Australia’s July beef exports continue year-long struggle


Beef Central (Australia)



AUSTRALIAN beef exports for the month of July have continued to languish – as they have all year – under the burden of low rates of slaughter, logistics challenges and other factors.


Volumes shipped to all markets last month reached just 74,949 tonnes, down 6pc on the previous month. Unfortunately comparisons with July last year are now less relevant, because production volumes a year ago were by that stage well down, due to the earlier effects of drought and herd rebuilding.


The July result is not surprising, given that Australian weekly beef slaughter only reached 100,000 head for the first time this year the week before last.

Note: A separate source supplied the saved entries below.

Definition levelAt (name : string) (t : gtype) (d : nat) : list (gpath * gfield) := default [] (levels name t !! d).
Lemma zipLevels_lookup {A} (l1 l2 : list (list A)) d :
  default [] (zipLevels l1 l2 !! d) = default [] (l1 !! d) ++ default [] (l2 !! d).
Proof.
  revert l2 d. induction l1 as [|x l1 IH]; intros l2 d; [unfold zipLevels; cbn; by rewrite drop_nil|].
  destruct l2 as [|y l2]; [unfold zipLevels; cbn; by rewrite app_nil_r, app_nil_r|].
  change (zipLevels (x :: l1) (y :: l2)) with ((x ++ y) :: zipLevels l1 l2). destruct d as [|d]; [done|]. exact (IH l2 d).
Qed.
Lemma foldr_zipLevels_lookup {A} (ls : list (list (list A))) d :
  default [] (foldr zipLevels [] ls !! d) = concat (map (λ l, default [] (l !! d)) ls).
Proof. induction ls as [|l ls IH]; [done|]. cbn [foldr map concat]. by rewrite zipLevels_lookup, IH. Qed.
Lemma levelAt_S name n fields d : levelAt name (TStruct n fields) (S d) =
  concat (map (λ l, default [] (l !! d)) (imap below (map (λ f : gfield, if isEmbedded f then levels name f.2 else []) fields))).
Proof. apply foldr_zipLevels_lookup. Qed.
Lemma levelAt_below name n fields d p f :
  (p, f) ∈ levelAt name (TStruct n fields) (S d) ↔
  ∃ i g q, p = i :: q ∧ fields !! i = Some g ∧ isEmbedded g = true ∧ (q, f) ∈ levelAt name g.2 d.
Proof.
  rewrite levelAt_S, list_elem_of_In, in_concat. setoid_rewrite in_map_iff.
  setoid_rewrite <-list_elem_of_In. split.
  - intros (x & (l & <- & Hl) & Hx). apply list_elem_of_lookup in Hl as [i Hi]. rewrite list_lookup_imap in Hi.
    change (map ?h fields) with (h <$> fields) in Hi. rewrite list_lookup_fmap in Hi. destruct (fields !! i) as [g|] eqn:Hg; [|done]. injection Hi as <-.
    unfold below in Hx. change (map ?h ?l) with (h <$> l) in Hx. rewrite list_lookup_fmap in Hx.
    destruct (isEmbedded g) eqn:He; [|by apply not_elem_of_nil in Hx]. destruct (levels name g.2 !! d) as [lv|] eqn:Hlv; [|by apply not_elem_of_nil in Hx].
    apply list_elem_of_fmap in Hx as ([q f'] & [= -> ->] & Hq). exists i, g, q. unfold levelAt. by rewrite Hlv.
  - intros (i & g & q & -> & Hg & He & Hq). eexists. split; [exists (below i (levels name g.2)); split; [reflexivity|]|].
    + apply list_elem_of_lookup. exists i. rewrite list_lookup_imap. change (map ?h fields) with (h <$> fields). rewrite list_lookup_fmap, Hg. cbn. by rewrite He.
    + unfold below. change (map ?h ?l) with (h <$> l). rewrite list_lookup_fmap. unfold levelAt in Hq. destruct (levels name g.2 !! d) as [lv|]; [|by apply not_elem_of_nil in Hq].
      apply list_elem_of_fmap. by exists (q, f).
Qed.
Lemma levelAt_here name n fields p f :
  (p, f) ∈ levelAt name (TStruct n fields) 0 ↔ ∃ i, p = [i] ∧ fields !! i = Some f ∧ fieldName f = name.
Proof.
  change (levelAt name (TStruct n fields) 0) with (fieldsHere name fields). unfold fieldsHere. rewrite list_elem_of_omap. split.
  - intros ([j g] & Hj & Hg). apply list_elem_of_lookup in Hj as [k Hk]. rewrite list_lookup_imap in Hk. destruct (fields !! k) as [g'|] eqn:Hf; [|done].
    injection Hk as <- <-. cbn in Hg. destruct (String.eqb_spec (fieldName g') name); [|done]. injection Hg as <- <-. by exists k.
  - intros (i & -> & Hf & Hn). exists (i, f). split; [apply list_elem_of_lookup; exists i; rewrite list_lookup_imap, Hf; done|]. cbn. by rewrite (proj2 (String.eqb_eq _ _) Hn).
Qed.
Lemma levelAt_promoted name t d p f : (p, f) ∈ levelAt name t d ↔ promoted t p f ∧ fieldName f = name ∧ length p = S d.
Proof.
  revert d p f. induction t as [n|n fields IH] using gtype_ind'; intros d p f.
  { split; [by intros ?%not_elem_of_nil|]. intros [H _]. inversion H. }
  rewrite Forall_lookup in IH. destruct d as [|d].
  - rewrite levelAt_here. split.
    + intros (i & -> & Hf & Hn). split; [by constructor | done].
    + intros (Hp & Hn & Hl). inversion Hp; subst; [eauto|]. match goal with H : promoted _ ?q _ |- _ => destruct q; [by inversion H | done] end.
  - rewrite levelAt_below. split.
    + intros (i & g & q & -> & Hg & He & Hq). apply (IH i g Hg) in Hq as (Hq & Hn & Hl). split; [by econstructor | split; [done|cbn; lia]].
    + intros (Hp & Hn & Hl). inversion Hp; subst; [done|]. cbn in Hl. do 3 eexists. split_and!; [done..|]. eapply IH; [done|]. split_and!; [done..|lia].
Qed.
Lemma NoDup_concat_imap {A} (h : nat → A → list gpath) (e : nat → nat) (l : list A) :
  (∀ i j, e i = e j → i = j) → (∀ i x, x ∈ l → NoDup (h i x)) → (∀ i x p, p ∈ h i x → head p = Some (e i)) → NoDup (concat (imap h l)).
Proof.
  intros He Hn Hh. revert h e He Hn Hh. induction l as [|x l IH]; intros h e He Hn Hh; [constructor|]. cbn [imap concat]. apply NoDup_app. split_and!; [apply Hn; by left| |].
  - intros p Hp Hin. apply list_elem_of_In, in_concat in Hin as (y & Hy & Hpy). apply list_elem_of_In, list_elem_of_lookup in Hy as [j Hj].
    rewrite list_lookup_imap in Hj. destruct (l !! j) as [z|]; [|done]. injection Hj as <-. apply list_elem_of_In, Hh in Hpy. apply Hh in Hp.
    rewrite Hp in Hpy. injection Hpy as Heq. by apply He in Heq.
  - apply (IH _ (e ∘ S)); [intros i j Hij; apply He in Hij; lia | intros; apply Hn; by right | intros i y p; apply Hh].
Qed.
Lemma levelAt_NoDup name t d : NoDup (map fst (levelAt name t d)).
Proof.
  revert d. induction t as [n|n fields IH] using gtype_ind'; intros d; [constructor|]. destruct d as [|d].
  - change (levelAt name (TStruct n fields) 0) with (fieldsHere name fields). unfold fieldsHere. assert (Hgen : ∀ k, NoDup (map fst (omap (λ jf : nat * gfield, if String.eqb (fieldName jf.2) name then Some ([jf.1], jf.2) else None) (imap (λ i, pair (k + i)) fields))) ∧
      ∀ p, p ∈ map fst (omap (λ jf : nat * gfield, if String.eqb (fieldName jf.2) name then Some ([jf.1], jf.2) else None) (imap (λ i, pair (k + i)) fields)) → ∃ i, p = [i] ∧ k ≤ i).
    { clear IH. induction fields as [|f fields IHf]; intros k; [split; [constructor | by intros p ?%not_elem_of_nil]|]. cbn [imap].
      replace (imap ((λ i, pair (k + i)) ∘ S) fields) with (imap (λ i, pair (S k + i)) fields) by (apply imap_ext; intros; cbn; f_equal; lia).
      destruct (IHf (S k)) as [IH1 IH2]. cbn. destruct (String.eqb (fieldName f) name); cbn; [|split; [done|intros p (i & -> & ?)%IH2; exists i; split; [done|lia]]].
      split; [constructor; [|done]; intros (i & [= Hi] & ?)%IH2; lia|]. intros p [->|(i & -> & ?)%IH2]%elem_of_cons; [exists (k + 0) | exists i]; (split; [done|lia]). }
    exact (proj1 (Hgen 0)).
  - rewrite levelAt_S, concat_map, map_map.
    set (h := λ (i : nat) (f : gfield), map (cons i) (if isEmbedded f then map fst (levelAt name f.2 d) else [])).
    assert (Heq : map (λ l, map fst (default [] (l !! d))) (imap below (map (λ f, if isEmbedded f then levels name f.2 else []) fields)) =
                  imap h fields).
    { apply list_eq. intros i. change (map ?a ?b) with (a <$> b) at 1. rewrite list_lookup_fmap, !list_lookup_imap. change (map ?a fields) with (a <$> fields). rewrite list_lookup_fmap.
      destruct (fields !! i) as [f|]; [|done]. cbn. f_equal. unfold h, below, levelAt. destruct (isEmbedded f); [|done].
      change (map ?a ?b) with (a <$> b) at 2. rewrite list_lookup_fmap. destruct (levels name f.2 !! d); [|done]. cbn. by rewrite !map_map. }
    rewrite Heq. clear Heq.
    assert (Hfun : ∀ i f, f ∈ fields → NoDup (h i f)).
    { intros i f Hf. unfold h. apply list_elem_of_lookup in Hf as [j Hj]. rewrite Forall_lookup in IH. destruct (isEmbedded f); [|constructor].
      apply NoDup_fmap_2; [by intros ?? [= ->]|]. by eapply IH. }
    apply (NoDup_concat_imap _ id); [done|done|]. intros i f p. unfold h. by intros (q & -> & _)%list_elem_of_fmap.
Qed.
Lemma firstLevel_spec {A} (l : list (list A)) x : firstLevel l = Some x ↔ ∃ d, l !! d = Some [x] ∧ ∀ d', d' < d → l !! d' = Some [].
Proof.
  induction l as [|lv l IH]; [split; [done|by intros (d & ? & _)]|]. destruct lv as [|y [|z lv]]; cbn [firstLevel].
  - rewrite IH. split.
    + intros (d & Hd & Hlt). exists (S d). split; [done|]. intros [|d'] Hd'; [done|]. cbn. apply Hlt. lia.
    + intros ([|d] & Hd & Hlt); [done|]. exists d. split; [done|]. intros d' Hd'. apply (Hlt (S d')). lia.
  - split; [intros [= ->]; exists 0; split; [done|lia]|]. intros ([|d] & Hd & Hlt); [cbn in Hd; congruence|]. by specialize (Hlt 0 ltac:(lia)).
  - split; [done|]. intros ([|d] & Hd & Hlt); [done|]. by specialize (Hlt 0 ltac:(lia)).
Qed.
(** [FieldByName] implements the selector rule. *)
Lemma FieldByName_selects t name p f : FieldByName t name = Some (p, f) ↔ selects t name p f.
Proof.
  unfold FieldByName. rewrite firstLevel_spec.
  assert (Hat : ∀ d lv, levels name t !! d = Some lv → levelAt name t d = lv) by (intros d lv Hd; unfold levelAt; by rewrite Hd).
  split.
  - intros (d & Hd & Hlt). pose proof (proj1 (levelAt_promoted name t d p f)) as Hp. rewrite (Hat _ _ Hd) in Hp. specialize (Hp (list_elem_of_here _ _)) as (Hp & Hn & Hl).
    split_and!; [done..|]. intros p' f' Hp' Hn'. destruct (decide (length p < length p')) as [|Hge]; [by right|left].
    assert (Hne : length p' ≠ 0) by (by destruct Hp'). destruct (length p') as [|d'] eqn:Hl'; [done|].
    pose proof (proj2 (levelAt_promoted name t d' p' f') (conj Hp' (conj Hn' Hl'))) as Hin.
    destruct (decide (d' = d)) as [->|]; [rewrite (Hat _ _ Hd) in Hin; by apply list_elem_of_singleton in Hin as [= ->]|].
    rewrite (Hat _ _ (Hlt d' ltac:(lia))) in Hin. by apply not_elem_of_nil in Hin.
  - intros (Hp & Hn & Hmin). assert (Hne : length p ≠ 0) by (by destruct Hp). destruct (length p) as [|d] eqn:Hl; [done|]. exists d.
    pose proof (proj2 (levelAt_promoted name t d p f) (conj Hp (conj Hn Hl))) as Hin. pose proof (levelAt_NoDup name t d) as Hnd.
    destruct (levels name t !! d) as [lv|] eqn:Hd; cycle 1. { unfold levelAt in Hin. rewrite Hd in Hin. by apply not_elem_of_nil in Hin. }
    rewrite (Hat _ _ Hd) in Hin, Hnd. split.
    + assert (Hall : ∀ x, x ∈ lv → x.1 = p).
      { intros [p' f'] Hx. rewrite <-(Hat _ _ Hd) in Hx. apply levelAt_promoted in Hx as (Hp' & Hn' & Hl'). destruct (Hmin p' f' Hp' Hn'); [done|lia]. }
      destruct lv as [|x [|y lv]]; [by apply not_elem_of_nil in Hin | by apply list_elem_of_singleton in Hin as <-|]. exfalso. cbn in Hnd. apply NoDup_cons in Hnd as [Hnd _]. apply Hnd.
      rewrite (Hall x), (Hall y); [by left | by right; left | by left].
    + intros d' Hd'. assert (Hlen : d < length (levels name t)) by (by eapply lookup_lt_Some). destruct (levels name t !! d') as [lv'|] eqn:Hlv'; [|apply lookup_ge_None in Hlv'; lia].
      destruct lv' as [|[p' f'] lv']; [done|]. exfalso. assert (Hin' : (p', f') ∈ levelAt name t d') by (rewrite (Hat _ _ Hlv'); by left).
      apply levelAt_promoted in Hin' as (Hp' & Hn' & Hl'). destruct (Hmin p' f' Hp' Hn') as [->|]; lia.
Qed.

A long-term weekly kill average is somewhere around 135,000 head, and often at this time of the year, closer to 150,000.


The same trend is apparent in calendar year-to-date exports, covering shipments made from January 1 to July 31.


Total volume for the period this year has reached 473,424t, down 6pc on last year, but a massive 195,000t or 28pc lower than the same six-month period in 2020.


All destinations with the exception of Korea are reflecting the broader trend last month, with volumes well-down across most parts of North and South Asia, North America, Europe and the Middle East.


Largest and highest value export customer, Japan...





Why Australian beef’s positive outlook is no mistake


James Nason, Beef Central (Australia)



Despite what short term headlines might suggest, the long-term global dynamics driving demand for Australian red meat remain very positive, this morning’s Australian Brahman Breeder’s Association ‘Brahman Beef for the Future’ Conference was told.


Talking about what is in front of Australia’s red meat industry looking forward, Meat & Livestock Australia managing director Jason Strong said it shouldn’t come as any surprise for producers to hear that the outlook is “very positive”.


“There is no reason to be otherwise, despite what you might see, or read, or hear,” he said.


After a massive decline in the national cattle numbers in 2018-19, the herd was now recovering faster than had ever been seen before, with higher than average rainfalls and increased temperatures still being forecast and underpinning the continuation of a positive production outlook.


The industry is also actually seeing a faster increase in the slaughter rate at the same time, which was being achieved through increased productivity.


This included a 37kg increase per carcase since 2019. Based on a dressed weight price of 810c/kg (conservatively below this morning’s EYCI market level of around 900c/kg), that equates to an additional $300 per carcase in value.


Export value was also growing faster than might have been expected.


Despite less total export volume, Australia was returning more value for the product it is exporting.


“So we’re growing our herd, we’re increasing our turnoff, we’re increasing our carcase weights, and we’re actually doing that at higher prices.


“So the productivity position of the industry is incredibly positive, and there are some big underlying reasons for this.”


One of the challenges facing the industry is that “we are continually surprised by our success”.


But the industry had not arrived in its current strong position “by mistake”, he said.


“The industry’s had a series of strategic plans in place over the last 25 years and they have all been pretty ambitious…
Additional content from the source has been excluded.